Last weekend, DeepSeek’s app skyrocketed to the top of the App Store, stirring significant interest in the relatively modest firm and delivering a blow to American AI stocks, including Nvidia, a key player in the field.
With these dynamics at play, Microsoft now faces the challenge of demonstrating that its investments in AI are translating into increased revenue, and that the substantial spending on infrastructure for AI is justified.
Looking ahead to this quarter, projections suggest Microsoft will report earnings per share of $3.13, based on a revenue estimate of $68.8 billion, according to Bloomberg consensus data.
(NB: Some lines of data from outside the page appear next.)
(** A pending command of the run gets a status that [Q] allows; other commands
stay as they are. *)
Definition settles (Q : RunCommandModel.t → CommandStatus.t → Prop) (clock : uuid → readings)
    (run_id : uuid) (c c' : RunCommandModel.t) : Prop :=
  if decide (RunCommandModel.run_id c = run_id ∧ RunCommandModel.status c = CommandStatus.PENDING)
  then ∃ st, Q c st
         ∧ c' = RunCommandModel.settle st (r_applied (clock (RunCommandModel.id c))) c
  else c' = c.

Lemma elem_of_pending run_id d c : c ∈ pending run_id d ↔ c ∈ commands d ∧ is_pending run_id c.
Proof. unfold pending. rewrite elem_of_sorted_key, list_elem_of_filter. unfold is_pending. tauto. Qed.

Lemma pending_NoDup run_id d : commands_ok d → NoDup (RunCommandModel.id <$> pending run_id d).
Proof.
  intros Hok. unfold pending. rewrite sorted_key_perm. unfold commands_ok in Hok.
  induction (commands d) as [|c cs IH]; [done|]. csimpl in *. apply NoDup_cons in Hok as [Hc Hcs].
  rewrite filter_cons. case_decide; [|by apply IH]. csimpl. constructor; [|by apply IH].
  intros Hin. apply Hc. apply list_elem_of_fmap in Hin as (y & -> & [_ Hy]%list_elem_of_filter).
  by apply list_elem_of_fmap_2.
Qed.

Lemma apply_spec Inv Q clock run_id run d d' :
  (∀ c r command d1 o r' d1', Inv r →
     disposes (cancel_pending_in (pending run_id d)) c r command d1 o r' d1' →
     Inv (RunModel.bump r') ∧ Q command (disposed o)) →
  keyed d → commands_ok d → runs d !! run_id = Some run → Inv run → apply run_id clock d = Ok d' →
  ∃ run', runs d' !! run_id = Some run' ∧ Inv run'
    ∧ RunModel.version run' = RunModel.version run + Z.of_nat (length (pending run_id d))
    ∧ Forall2 (settles Q clock run_id) (commands d) (commands d')
    ∧ leases d' = leases d ∧ keyed d'.
Proof.
  intros Hstep Hk Hok Hrun Hinv. unfold apply. destruct (migrated d); simpl; [|done].
  rewrite Hrun. destruct (foldM _ _ _) as [[run' d1]|] eqn:Hf; simpl; [|done]. intros [= <-].
  pose proof (Hk _ _ Hrun) as Hid.
  destruct (loop_spec _ clock Inv Q Hstep _ _ _ _ _ Hinv (pending_NoDup run_id d Hok) Hf)
    as (Hinv' & Hs & Hl & Hk' & _ & Hv & Hrow).
  exists run'. rewrite Hid in Hrow. split_and!; try done; [by apply Hrow| |by apply Hk'].
  eapply Forall2_impl_elem; [exact Hs|]. intros c c' Hc Hcc. unfold settled in Hcc. unfold settles.
  destruct (decide (RunCommandModel.id c ∈ RunCommandModel.id <$> pending run_id d)) as [Hin|Hin].
  - destruct Hcc as (cm & st & Hcm & Hcid & HQ & ->). apply elem_of_pending in Hcm as [Hcm Hp].
    assert (cm = c) as -> by (by apply (NoDup_fmap_elem_inj RunCommandModel.id (commands d))).
    rewrite decide_True by exact Hp. by exists st.
  - rewrite decide_False; [done|]. intros Hp. apply Hin.
    apply list_elem_of_fmap_2, elem_of_pending. by split.
Qed.

(** A transaction settles every pending command of its run, counts each in the
run's version, and leaves other commands and all leases alone. *)
Lemma apply_settles clock run_id run d d' :
  keyed d → commands_ok d → runs d !! run_id = Some run → apply run_id clock d = Ok d' →
  ∃ run', runs d' !! run_id = Some run'
    ∧ RunModel.version run' = RunModel.version run + Z.of_nat (length (pending run_id d))
    ∧ Forall2 (settles (λ _ st, st ∈ [CommandStatus.APPLIED; CommandStatus.REJECTED;
                                      CommandStatus.SUPERSEDED]) clock run_id)
        (commands d) (commands d')
    ∧ leases d' = leases d ∧ keyed d'.
Proof.
  intros Hk Hok Hrun Ha.
  destruct (apply_spec (λ _, True) (λ _ st, st ∈ [CommandStatus.APPLIED; CommandStatus.REJECTED;
    CommandStatus.SUPERSEDED]) clock run_id run d d')
    as (run' & ? & _ & ? & ? & ? & ?); [|done..|eauto 10].
  intros c r command d1 o r' d1' _ Hd. split; [done|]. apply (di_settled _ _ _ _ _ _ _ _ Hd).
Qed.

Lemma settles_pending Q clock run_id d d' :
  (∀ c st, Q c st → st ≠ CommandStatus.PENDING) →
  Forall2 (settles Q clock run_id) (commands d) (commands d') → pending run_id d' = [].
Proof.
  intros HQ Hs. apply elem_of_nil_inv. intros c' [Hc' [Hr Hp]]%elem_of_pending.
  apply list_elem_of_lookup in Hc' as [i Hi].
  destruct (Forall2_lookup_r _ _ _ _ _ Hs Hi) as (c & _ & Hcc). unfold settles in Hcc.
  case_decide as Hd; [|by subst c'; destruct Hd].
  destruct Hcc as (st & Hq & ->). by apply HQ in Hq.
Qed.

(** Applying the commands of a run settles all of them: none is left pending,
no command is lost or added, the commands of other runs are untouched, and no lease
changes. *)
Theorem apply_drains clock run_id run d d' :
  keyed d → commands_ok d → runs d !! run_id = Some run → apply run_id clock d = Ok d' →
  pending run_id d' = []
  ∧ RunCommandModel.id <$> commands d' = RunCommandModel.id <$> commands d
  ∧ (∀ c, c ∈ commands d → RunCommandModel.run_id c ≠ run_id → c ∈ commands d')
  ∧ leases d' = leases d.
Proof.
  intros Hk Hok Hrun Ha.
  destruct (apply_settles clock run_id run d d' Hk Hok Hrun Ha) as (_ & _ & _ & Hs & Hl & _).
  split_and!; [eapply settles_pending; [|exact Hs]| | |done].
  - intros c st Hst ->. by apply (bool_decide_pack _) in Hst; vm_compute in Hst.
  - clear -Hs. induction Hs as [|c c' cs cs' Hc Hs IH]; [done|]. rewrite !fmap_cons, IH. f_equal.
    unfold settles in Hc. case_decide; [|by subst]. by destruct Hc as (st & _ & ->).
  - intros c Hc Hne. apply list_elem_of_lookup in Hc as [i Hi].
    destruct (Forall2_lookup_l _ _ _ _ _ Hs Hi) as (c' & Hi' & Hcc). unfold settles in Hcc.
    case_decide as Hd; [by destruct Hd|]. subst c'. by eapply list_elem_of_lookup_2.
Qed.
This compares to last year’s second-quarter figures, where the company posted an EPS of $2.93 on $62 billion in revenue.
Particularly noteworthy is Microsoft’s Commercial Cloud segment, which is projected to generate $41.1 billion in revenue, marking an improvement from the $31.9 billion reported in the same quarter last year. Additionally, its intelligent cloud business, which includes the Azure platform, is expected to show growth, up to $25.8 billion from $21.5 billion previously.
Analyst Brent Thill from Jefferies has expressed optimism about Azure’s prospects, suggesting that growth will pick up in the latter half of 2025. In his note to investors, he emphasized that “Our checks continue to indicate improving consumption/core cloud trends,” pointing out a significant Azure commitment from OpenAI to support its entire suite of products and training.
Despite the overall AI boom, Microsoft’s stock performance hasn’t kept pace with some of its rivals. Over the past year, Microsoft shares have risen just 5%, whereas Amazon and Google have seen their shares climb 44% and 26%, respectively.
Nonetheless, Evercore ISI analyst Kirk Materne suggests there may be opportunities for what he calls a “mini revenge trade.” As AI-related sales grow, Copilot adoption increases, and capital expenditures begin to level off, freeing up more cash, Microsoft’s position could strengthen.